[Dataset entries]
━━━━━━━━━━

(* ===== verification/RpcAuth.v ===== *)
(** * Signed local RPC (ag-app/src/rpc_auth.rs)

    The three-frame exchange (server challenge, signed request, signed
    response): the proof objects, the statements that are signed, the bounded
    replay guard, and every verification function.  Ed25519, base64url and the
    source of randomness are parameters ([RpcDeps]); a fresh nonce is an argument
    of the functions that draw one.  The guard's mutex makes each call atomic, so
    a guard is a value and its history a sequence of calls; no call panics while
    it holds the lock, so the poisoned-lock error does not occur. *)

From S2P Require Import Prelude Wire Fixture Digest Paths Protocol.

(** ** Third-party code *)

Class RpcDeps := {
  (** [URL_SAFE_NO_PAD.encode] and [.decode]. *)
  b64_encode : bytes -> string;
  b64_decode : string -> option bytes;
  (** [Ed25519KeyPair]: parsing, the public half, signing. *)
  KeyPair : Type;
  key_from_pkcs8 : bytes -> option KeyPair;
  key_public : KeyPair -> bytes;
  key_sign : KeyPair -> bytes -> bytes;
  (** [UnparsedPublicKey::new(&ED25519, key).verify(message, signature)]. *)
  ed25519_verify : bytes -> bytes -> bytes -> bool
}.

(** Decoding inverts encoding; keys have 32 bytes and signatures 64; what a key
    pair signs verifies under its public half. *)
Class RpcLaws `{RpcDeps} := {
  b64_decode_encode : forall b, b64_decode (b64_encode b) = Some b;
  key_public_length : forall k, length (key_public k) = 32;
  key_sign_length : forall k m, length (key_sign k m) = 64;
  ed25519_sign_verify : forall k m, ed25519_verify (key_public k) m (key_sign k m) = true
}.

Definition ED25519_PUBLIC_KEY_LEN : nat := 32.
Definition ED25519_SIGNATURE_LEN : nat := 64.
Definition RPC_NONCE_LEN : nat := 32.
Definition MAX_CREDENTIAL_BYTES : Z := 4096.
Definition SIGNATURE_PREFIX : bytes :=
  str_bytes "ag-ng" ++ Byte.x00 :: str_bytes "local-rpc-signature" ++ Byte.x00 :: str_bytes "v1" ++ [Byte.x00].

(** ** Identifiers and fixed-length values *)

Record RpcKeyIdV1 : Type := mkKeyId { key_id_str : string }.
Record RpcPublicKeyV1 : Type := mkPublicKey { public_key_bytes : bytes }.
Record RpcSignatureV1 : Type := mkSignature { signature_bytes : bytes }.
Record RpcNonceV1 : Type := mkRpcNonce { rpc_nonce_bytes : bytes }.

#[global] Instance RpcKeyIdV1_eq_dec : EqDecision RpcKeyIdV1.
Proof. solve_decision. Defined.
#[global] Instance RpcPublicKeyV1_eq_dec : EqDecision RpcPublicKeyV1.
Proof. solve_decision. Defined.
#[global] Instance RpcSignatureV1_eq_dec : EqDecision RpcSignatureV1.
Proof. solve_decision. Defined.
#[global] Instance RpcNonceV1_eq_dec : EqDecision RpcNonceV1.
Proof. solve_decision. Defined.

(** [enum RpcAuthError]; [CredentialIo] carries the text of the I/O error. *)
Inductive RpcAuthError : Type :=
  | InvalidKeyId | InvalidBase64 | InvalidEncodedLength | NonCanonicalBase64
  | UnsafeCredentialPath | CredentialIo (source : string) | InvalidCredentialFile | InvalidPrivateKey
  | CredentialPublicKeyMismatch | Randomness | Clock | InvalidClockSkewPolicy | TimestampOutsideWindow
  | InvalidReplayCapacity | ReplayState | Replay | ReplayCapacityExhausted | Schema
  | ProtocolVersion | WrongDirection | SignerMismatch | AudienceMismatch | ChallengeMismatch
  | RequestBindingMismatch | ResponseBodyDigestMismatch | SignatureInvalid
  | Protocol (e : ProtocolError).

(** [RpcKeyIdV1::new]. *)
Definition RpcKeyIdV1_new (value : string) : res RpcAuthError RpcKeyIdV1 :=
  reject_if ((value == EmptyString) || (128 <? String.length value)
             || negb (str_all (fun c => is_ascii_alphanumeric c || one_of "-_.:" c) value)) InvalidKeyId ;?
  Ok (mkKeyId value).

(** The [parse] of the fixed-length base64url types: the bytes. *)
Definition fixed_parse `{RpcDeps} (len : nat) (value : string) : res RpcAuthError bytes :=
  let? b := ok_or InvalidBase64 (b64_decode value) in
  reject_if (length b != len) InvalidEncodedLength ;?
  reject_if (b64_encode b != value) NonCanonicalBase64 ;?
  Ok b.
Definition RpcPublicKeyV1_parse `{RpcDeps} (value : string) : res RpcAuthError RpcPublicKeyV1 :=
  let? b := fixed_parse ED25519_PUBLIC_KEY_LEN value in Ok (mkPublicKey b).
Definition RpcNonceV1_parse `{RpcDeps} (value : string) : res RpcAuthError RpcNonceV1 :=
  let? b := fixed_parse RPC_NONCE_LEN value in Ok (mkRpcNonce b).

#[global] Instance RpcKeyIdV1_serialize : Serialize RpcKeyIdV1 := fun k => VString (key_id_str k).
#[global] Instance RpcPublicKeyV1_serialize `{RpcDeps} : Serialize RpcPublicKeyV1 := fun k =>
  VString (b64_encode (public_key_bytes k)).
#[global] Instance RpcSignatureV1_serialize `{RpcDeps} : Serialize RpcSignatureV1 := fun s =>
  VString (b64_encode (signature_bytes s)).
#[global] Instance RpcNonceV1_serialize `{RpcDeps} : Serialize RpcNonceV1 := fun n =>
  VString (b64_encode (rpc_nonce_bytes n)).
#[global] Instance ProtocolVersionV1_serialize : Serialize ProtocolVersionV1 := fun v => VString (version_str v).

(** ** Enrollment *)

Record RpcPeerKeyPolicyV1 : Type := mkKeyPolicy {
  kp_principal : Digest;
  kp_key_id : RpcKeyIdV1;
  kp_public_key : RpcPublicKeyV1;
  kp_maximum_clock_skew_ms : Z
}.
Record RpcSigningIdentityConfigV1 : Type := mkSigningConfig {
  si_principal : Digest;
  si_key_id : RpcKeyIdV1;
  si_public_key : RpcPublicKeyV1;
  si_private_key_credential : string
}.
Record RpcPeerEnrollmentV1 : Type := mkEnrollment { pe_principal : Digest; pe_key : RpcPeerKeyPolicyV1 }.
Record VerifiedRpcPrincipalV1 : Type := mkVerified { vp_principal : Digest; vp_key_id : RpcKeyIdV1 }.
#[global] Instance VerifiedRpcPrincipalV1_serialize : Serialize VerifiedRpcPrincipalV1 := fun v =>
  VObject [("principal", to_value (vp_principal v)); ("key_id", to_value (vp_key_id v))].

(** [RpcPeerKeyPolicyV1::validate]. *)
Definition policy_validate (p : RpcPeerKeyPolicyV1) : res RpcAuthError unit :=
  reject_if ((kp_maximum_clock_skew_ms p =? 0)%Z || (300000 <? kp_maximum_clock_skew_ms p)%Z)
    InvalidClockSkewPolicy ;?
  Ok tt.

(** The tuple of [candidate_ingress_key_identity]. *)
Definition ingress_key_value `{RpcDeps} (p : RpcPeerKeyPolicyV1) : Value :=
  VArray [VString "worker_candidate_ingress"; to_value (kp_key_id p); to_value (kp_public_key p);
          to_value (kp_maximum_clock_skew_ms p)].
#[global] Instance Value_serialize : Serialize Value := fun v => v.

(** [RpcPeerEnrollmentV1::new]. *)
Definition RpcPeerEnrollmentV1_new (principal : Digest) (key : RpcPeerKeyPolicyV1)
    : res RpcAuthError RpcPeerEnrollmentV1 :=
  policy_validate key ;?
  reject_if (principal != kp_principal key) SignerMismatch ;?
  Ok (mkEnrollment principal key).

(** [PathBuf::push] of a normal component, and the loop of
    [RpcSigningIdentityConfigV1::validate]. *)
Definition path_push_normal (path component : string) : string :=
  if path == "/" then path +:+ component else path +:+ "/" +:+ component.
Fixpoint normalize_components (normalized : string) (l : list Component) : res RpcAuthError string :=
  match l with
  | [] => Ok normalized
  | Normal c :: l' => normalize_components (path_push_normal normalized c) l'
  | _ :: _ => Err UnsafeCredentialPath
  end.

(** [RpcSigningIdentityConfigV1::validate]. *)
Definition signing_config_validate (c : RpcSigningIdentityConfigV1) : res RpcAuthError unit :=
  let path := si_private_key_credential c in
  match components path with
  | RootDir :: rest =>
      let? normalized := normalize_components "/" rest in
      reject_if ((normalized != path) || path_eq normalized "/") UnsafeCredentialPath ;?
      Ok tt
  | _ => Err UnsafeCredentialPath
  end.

━━━━━━━━━━

Exercise prompt — Starting with the line with "si_public_key : RpcPublicKeyV1;" above and going on through the line with "to_value (kp_public_key p);", transcribe every line exactly, both ends included, and add nothing.

Answer to this exercise —
  si_public_key : RpcPublicKeyV1;
  si_private_key_credential : string
}.
Record RpcPeerEnrollmentV1 : Type := mkEnrollment { pe_principal : Digest; pe_key : RpcPeerKeyPolicyV1 }.
Record VerifiedRpcPrincipalV1 : Type := mkVerified { vp_principal : Digest; vp_key_id : RpcKeyIdV1 }.
#[global] Instance VerifiedRpcPrincipalV1_serialize : Serialize VerifiedRpcPrincipalV1 := fun v =>
  VObject [("principal", to_value (vp_principal v)); ("key_id", to_value (vp_key_id v))].

(** [RpcPeerKeyPolicyV1::validate]. *)
Definition policy_validate (p : RpcPeerKeyPolicyV1) : res RpcAuthError unit :=
  reject_if ((kp_maximum_clock_skew_ms p =? 0)%Z || (300000 <? kp_maximum_clock_skew_ms p)%Z)
    InvalidClockSkewPolicy ;?
  Ok tt.

(** The tuple of [candidate_ingress_key_identity]. *)
Definition ingress_key_value `{RpcDeps} (p : RpcPeerKeyPolicyV1) : Value :=
  VArray [VString "worker_candidate_ingress"; to_value (kp_key_id p); to_value (kp_public_key p);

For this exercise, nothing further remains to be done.